What this task involves | Which of the lines below include "split"? Each one should be copied out.

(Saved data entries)

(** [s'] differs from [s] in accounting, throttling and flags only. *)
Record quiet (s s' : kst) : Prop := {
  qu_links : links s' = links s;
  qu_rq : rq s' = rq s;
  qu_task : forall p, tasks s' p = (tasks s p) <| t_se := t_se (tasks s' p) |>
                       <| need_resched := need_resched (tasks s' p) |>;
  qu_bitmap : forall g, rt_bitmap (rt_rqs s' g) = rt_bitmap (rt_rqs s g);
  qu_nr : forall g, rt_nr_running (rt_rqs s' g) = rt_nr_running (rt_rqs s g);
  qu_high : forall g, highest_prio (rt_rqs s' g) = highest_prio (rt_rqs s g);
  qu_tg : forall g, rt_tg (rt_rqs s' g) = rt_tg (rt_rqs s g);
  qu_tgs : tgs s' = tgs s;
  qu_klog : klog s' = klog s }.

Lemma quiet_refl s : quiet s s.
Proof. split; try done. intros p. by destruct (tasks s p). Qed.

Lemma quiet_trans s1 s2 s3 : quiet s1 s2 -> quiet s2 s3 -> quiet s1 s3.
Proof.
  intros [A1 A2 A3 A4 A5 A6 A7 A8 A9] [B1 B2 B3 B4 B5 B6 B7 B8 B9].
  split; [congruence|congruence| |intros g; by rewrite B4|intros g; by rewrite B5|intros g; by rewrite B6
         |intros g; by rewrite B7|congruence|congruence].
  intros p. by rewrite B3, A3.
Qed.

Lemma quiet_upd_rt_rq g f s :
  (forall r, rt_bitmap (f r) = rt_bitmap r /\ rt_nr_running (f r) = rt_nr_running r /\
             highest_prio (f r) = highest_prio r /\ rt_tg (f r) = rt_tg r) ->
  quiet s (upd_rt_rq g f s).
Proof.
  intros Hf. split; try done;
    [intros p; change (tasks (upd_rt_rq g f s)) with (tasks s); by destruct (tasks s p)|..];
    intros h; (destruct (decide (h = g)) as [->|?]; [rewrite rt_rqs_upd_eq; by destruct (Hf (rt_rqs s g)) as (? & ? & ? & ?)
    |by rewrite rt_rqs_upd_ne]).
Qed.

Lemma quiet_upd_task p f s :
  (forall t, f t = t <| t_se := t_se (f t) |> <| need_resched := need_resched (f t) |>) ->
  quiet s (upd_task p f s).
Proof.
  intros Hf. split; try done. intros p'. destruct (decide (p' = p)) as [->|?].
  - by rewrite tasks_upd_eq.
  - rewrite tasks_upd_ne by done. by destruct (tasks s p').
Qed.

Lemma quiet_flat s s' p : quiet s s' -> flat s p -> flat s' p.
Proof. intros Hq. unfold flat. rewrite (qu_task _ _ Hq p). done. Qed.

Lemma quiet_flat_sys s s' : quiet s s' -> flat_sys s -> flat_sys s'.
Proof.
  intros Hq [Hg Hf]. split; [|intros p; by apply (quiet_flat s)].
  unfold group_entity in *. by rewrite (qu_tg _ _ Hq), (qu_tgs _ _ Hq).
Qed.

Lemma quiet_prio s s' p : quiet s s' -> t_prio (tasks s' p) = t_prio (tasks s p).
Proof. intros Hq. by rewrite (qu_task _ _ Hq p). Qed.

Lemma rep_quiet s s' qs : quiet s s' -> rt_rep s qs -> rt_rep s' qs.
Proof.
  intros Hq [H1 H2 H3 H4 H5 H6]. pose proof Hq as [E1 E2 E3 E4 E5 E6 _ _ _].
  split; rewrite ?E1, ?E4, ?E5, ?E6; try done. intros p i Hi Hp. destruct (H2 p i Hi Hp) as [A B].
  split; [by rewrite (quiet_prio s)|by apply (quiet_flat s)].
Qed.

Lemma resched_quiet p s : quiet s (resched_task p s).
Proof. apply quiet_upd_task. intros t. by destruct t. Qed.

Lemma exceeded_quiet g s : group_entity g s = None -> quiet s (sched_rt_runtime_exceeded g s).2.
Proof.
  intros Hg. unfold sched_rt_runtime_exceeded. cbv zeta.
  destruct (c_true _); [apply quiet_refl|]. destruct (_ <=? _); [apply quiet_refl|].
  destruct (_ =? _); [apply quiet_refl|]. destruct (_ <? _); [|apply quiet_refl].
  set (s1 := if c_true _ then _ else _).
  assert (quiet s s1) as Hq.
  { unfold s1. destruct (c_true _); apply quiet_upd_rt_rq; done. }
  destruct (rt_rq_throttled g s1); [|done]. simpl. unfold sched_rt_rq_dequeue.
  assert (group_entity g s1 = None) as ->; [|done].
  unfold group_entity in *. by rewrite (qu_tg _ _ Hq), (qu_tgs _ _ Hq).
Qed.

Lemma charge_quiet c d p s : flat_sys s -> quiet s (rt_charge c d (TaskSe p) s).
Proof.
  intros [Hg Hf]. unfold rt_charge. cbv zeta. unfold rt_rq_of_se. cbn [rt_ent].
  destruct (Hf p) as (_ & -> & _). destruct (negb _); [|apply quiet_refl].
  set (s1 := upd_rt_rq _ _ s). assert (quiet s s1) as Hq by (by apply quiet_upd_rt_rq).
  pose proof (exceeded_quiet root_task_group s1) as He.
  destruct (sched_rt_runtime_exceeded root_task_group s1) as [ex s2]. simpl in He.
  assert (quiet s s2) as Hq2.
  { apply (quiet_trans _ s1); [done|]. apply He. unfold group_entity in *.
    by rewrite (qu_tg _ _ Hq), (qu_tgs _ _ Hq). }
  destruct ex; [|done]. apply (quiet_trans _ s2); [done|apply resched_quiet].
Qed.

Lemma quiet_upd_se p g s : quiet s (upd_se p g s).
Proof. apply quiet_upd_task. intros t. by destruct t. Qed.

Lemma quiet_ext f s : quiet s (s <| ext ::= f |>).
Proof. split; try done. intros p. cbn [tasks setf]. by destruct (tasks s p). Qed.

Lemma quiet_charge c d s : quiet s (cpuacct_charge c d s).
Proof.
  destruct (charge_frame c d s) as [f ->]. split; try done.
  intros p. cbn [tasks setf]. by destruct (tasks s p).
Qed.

Solution to the exercise |
Proof. split; try done. intros p. by destruct (tasks s p). Qed.
  split; [congruence|congruence| |intros g; by rewrite B4|intros g; by rewrite B5|intros g; by rewrite B6
  intros Hf. split; try done;
  intros Hf. split; try done. intros p'. destruct (decide (p' = p)) as [->|?].
  intros Hq [Hg Hf]. split; [|intros p; by apply (quiet_flat s)].
  split; rewrite ?E1, ?E4, ?E5, ?E6; try done. intros p i Hi Hp. destruct (H2 p i Hi Hp) as [A B].
  split; [by rewrite (quiet_prio s)|by apply (quiet_flat s)].
Proof. split; try done. intros p. cbn [tasks setf]. by destruct (tasks s p). Qed.
  destruct (charge_frame c d s) as [f ->]. split; try done.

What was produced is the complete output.